### [Task goal]
Retype each line exactly as it stands, beginning at the first line of the material and finishing with the line that contains "case_bool_decide as Hvis.".

### [Records for the task]
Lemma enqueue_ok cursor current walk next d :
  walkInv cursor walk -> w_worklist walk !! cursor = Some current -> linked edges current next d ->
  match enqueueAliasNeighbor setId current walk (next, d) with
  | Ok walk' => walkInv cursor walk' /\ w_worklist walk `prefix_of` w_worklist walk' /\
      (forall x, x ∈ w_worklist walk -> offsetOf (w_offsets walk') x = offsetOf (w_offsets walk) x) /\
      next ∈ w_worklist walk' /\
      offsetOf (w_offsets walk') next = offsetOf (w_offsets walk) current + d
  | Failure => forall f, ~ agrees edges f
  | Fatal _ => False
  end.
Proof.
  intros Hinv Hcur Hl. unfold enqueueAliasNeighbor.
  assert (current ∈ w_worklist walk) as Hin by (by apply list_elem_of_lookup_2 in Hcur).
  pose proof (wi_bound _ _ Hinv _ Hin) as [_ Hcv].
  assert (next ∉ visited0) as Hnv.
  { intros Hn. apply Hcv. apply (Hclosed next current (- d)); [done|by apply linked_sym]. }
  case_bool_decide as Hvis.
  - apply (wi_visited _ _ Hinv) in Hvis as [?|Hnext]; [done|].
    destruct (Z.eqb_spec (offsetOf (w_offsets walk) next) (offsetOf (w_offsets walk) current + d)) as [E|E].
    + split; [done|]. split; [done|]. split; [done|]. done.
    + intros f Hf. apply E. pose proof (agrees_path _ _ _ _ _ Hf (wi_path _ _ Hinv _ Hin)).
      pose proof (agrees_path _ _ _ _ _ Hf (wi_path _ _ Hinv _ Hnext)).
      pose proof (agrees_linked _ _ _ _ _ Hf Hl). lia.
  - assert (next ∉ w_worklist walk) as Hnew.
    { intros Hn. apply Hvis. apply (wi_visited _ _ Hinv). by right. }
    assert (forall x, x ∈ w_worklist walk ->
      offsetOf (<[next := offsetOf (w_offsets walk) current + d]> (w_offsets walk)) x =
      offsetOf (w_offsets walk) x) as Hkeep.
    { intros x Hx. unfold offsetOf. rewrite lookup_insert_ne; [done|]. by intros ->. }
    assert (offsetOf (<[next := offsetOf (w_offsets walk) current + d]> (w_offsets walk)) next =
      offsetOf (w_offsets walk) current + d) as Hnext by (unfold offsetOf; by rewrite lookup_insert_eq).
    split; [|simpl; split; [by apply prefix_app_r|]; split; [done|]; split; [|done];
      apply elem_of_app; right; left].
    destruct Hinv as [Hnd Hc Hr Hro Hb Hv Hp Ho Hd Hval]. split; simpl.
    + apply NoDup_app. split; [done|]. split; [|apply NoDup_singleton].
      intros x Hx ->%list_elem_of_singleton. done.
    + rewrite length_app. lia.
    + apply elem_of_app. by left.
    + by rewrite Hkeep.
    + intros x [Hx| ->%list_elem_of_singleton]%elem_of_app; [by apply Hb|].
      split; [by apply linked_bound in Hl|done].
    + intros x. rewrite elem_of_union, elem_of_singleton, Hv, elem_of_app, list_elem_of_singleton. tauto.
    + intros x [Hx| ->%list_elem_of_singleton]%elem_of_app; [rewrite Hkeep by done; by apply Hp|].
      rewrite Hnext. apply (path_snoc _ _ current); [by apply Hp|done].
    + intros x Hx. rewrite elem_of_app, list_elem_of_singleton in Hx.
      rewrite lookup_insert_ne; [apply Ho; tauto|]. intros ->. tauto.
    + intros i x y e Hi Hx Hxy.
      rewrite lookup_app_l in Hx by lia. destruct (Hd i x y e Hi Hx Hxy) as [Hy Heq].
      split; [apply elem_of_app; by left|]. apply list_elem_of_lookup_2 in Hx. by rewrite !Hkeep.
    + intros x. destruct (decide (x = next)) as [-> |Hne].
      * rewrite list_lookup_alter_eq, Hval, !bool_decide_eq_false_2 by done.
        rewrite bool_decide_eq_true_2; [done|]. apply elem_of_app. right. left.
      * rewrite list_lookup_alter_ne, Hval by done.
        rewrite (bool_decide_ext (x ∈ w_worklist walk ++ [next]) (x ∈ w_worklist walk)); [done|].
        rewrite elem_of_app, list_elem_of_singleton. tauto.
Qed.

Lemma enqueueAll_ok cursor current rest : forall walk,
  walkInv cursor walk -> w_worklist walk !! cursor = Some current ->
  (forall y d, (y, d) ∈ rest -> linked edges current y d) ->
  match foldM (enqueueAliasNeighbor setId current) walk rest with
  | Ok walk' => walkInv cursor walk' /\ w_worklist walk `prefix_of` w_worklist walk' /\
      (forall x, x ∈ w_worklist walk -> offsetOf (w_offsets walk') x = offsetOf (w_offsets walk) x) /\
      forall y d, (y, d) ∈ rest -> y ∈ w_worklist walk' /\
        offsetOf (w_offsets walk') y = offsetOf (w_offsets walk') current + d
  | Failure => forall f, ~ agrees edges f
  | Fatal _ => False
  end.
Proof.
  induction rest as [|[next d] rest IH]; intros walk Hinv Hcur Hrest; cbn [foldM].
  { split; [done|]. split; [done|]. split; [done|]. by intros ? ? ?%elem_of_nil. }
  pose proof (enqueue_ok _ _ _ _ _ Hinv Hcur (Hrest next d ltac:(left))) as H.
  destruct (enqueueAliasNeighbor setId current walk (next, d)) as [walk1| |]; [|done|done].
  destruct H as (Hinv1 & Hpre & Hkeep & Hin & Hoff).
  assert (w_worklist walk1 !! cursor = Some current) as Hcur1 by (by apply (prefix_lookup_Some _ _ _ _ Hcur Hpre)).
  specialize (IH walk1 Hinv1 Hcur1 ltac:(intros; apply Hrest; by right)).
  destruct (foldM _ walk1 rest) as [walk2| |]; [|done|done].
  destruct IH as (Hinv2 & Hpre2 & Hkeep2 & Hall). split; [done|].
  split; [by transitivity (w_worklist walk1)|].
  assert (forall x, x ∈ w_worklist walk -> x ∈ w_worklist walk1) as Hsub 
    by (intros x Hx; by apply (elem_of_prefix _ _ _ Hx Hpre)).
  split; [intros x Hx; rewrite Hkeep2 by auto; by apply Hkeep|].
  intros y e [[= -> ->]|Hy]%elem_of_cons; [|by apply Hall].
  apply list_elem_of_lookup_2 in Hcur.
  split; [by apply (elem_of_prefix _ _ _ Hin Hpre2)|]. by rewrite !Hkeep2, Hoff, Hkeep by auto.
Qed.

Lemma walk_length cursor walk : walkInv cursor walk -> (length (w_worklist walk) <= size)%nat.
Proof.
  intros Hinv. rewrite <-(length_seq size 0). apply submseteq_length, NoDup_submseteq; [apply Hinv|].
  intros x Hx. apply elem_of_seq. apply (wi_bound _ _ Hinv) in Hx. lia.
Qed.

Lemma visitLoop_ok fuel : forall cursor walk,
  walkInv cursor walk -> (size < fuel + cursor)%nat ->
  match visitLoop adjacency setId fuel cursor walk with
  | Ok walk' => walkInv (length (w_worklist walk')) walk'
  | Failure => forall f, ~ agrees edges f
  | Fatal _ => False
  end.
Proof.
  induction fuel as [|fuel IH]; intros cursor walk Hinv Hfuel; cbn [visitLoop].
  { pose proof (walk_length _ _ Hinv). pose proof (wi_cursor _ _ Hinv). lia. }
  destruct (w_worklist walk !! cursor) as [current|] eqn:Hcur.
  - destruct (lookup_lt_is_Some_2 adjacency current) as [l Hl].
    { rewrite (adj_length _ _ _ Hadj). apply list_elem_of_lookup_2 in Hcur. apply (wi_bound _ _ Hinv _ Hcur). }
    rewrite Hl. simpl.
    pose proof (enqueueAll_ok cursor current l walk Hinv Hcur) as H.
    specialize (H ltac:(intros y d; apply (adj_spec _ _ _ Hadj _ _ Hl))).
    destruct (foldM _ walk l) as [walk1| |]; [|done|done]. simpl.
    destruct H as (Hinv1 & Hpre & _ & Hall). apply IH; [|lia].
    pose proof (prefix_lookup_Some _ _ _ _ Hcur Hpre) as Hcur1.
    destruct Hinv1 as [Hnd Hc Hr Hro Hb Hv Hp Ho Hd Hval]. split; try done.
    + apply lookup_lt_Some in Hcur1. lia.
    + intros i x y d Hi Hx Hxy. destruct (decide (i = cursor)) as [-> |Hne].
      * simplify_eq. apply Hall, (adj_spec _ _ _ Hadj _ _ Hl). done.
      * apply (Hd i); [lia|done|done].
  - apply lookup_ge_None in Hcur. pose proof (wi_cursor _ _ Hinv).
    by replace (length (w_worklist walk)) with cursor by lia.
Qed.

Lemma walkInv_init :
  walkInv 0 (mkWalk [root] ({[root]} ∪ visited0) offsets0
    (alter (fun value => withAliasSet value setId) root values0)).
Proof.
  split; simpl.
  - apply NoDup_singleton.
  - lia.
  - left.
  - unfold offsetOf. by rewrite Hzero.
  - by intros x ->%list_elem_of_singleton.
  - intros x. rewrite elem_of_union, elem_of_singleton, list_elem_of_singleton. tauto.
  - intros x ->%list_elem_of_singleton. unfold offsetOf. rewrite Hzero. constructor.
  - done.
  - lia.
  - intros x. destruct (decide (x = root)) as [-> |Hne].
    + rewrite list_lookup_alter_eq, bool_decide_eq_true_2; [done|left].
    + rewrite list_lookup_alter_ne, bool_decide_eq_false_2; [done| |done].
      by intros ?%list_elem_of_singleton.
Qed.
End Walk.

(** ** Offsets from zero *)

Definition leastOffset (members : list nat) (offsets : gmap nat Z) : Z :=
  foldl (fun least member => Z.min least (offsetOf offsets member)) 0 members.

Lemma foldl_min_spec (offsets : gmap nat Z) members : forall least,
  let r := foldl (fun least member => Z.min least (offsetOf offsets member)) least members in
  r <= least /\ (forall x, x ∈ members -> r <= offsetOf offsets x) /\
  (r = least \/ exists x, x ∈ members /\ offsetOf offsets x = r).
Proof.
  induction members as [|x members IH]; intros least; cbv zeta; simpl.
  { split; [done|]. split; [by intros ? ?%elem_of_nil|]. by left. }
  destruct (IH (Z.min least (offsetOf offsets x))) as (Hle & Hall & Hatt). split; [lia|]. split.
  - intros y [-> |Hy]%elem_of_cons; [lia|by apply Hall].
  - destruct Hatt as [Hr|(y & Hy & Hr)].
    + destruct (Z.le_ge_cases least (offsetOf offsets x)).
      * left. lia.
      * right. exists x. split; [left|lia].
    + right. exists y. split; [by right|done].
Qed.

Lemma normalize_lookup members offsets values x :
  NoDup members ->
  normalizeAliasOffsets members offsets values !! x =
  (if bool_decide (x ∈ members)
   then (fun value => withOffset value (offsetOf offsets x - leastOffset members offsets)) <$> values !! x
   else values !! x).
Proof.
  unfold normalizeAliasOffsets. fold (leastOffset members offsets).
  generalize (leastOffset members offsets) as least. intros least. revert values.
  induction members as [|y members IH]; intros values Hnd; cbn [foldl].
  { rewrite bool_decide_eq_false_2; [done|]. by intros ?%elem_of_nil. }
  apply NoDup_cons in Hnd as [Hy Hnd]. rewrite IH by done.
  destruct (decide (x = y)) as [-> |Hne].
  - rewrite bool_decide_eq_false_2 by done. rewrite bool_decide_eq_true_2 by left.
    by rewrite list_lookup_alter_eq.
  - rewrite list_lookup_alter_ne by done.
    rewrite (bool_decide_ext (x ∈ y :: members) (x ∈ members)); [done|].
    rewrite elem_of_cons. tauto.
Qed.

### [Output]
Lemma enqueue_ok cursor current walk next d :
  walkInv cursor walk -> w_worklist walk !! cursor = Some current -> linked edges current next d ->
  match enqueueAliasNeighbor setId current walk (next, d) with
  | Ok walk' => walkInv cursor walk' /\ w_worklist walk `prefix_of` w_worklist walk' /\
      (forall x, x ∈ w_worklist walk -> offsetOf (w_offsets walk') x = offsetOf (w_offsets walk) x) /\
      next ∈ w_worklist walk' /\
      offsetOf (w_offsets walk') next = offsetOf (w_offsets walk) current + d
  | Failure => forall f, ~ agrees edges f
  | Fatal _ => False
  end.
Proof.
  intros Hinv Hcur Hl. unfold enqueueAliasNeighbor.
  assert (current ∈ w_worklist walk) as Hin by (by apply list_elem_of_lookup_2 in Hcur).
  pose proof (wi_bound _ _ Hinv _ Hin) as [_ Hcv].
  assert (next ∉ visited0) as Hnv.
  { intros Hn. apply Hcv. apply (Hclosed next current (- d)); [done|by apply linked_sym]. }
  case_bool_decide as Hvis.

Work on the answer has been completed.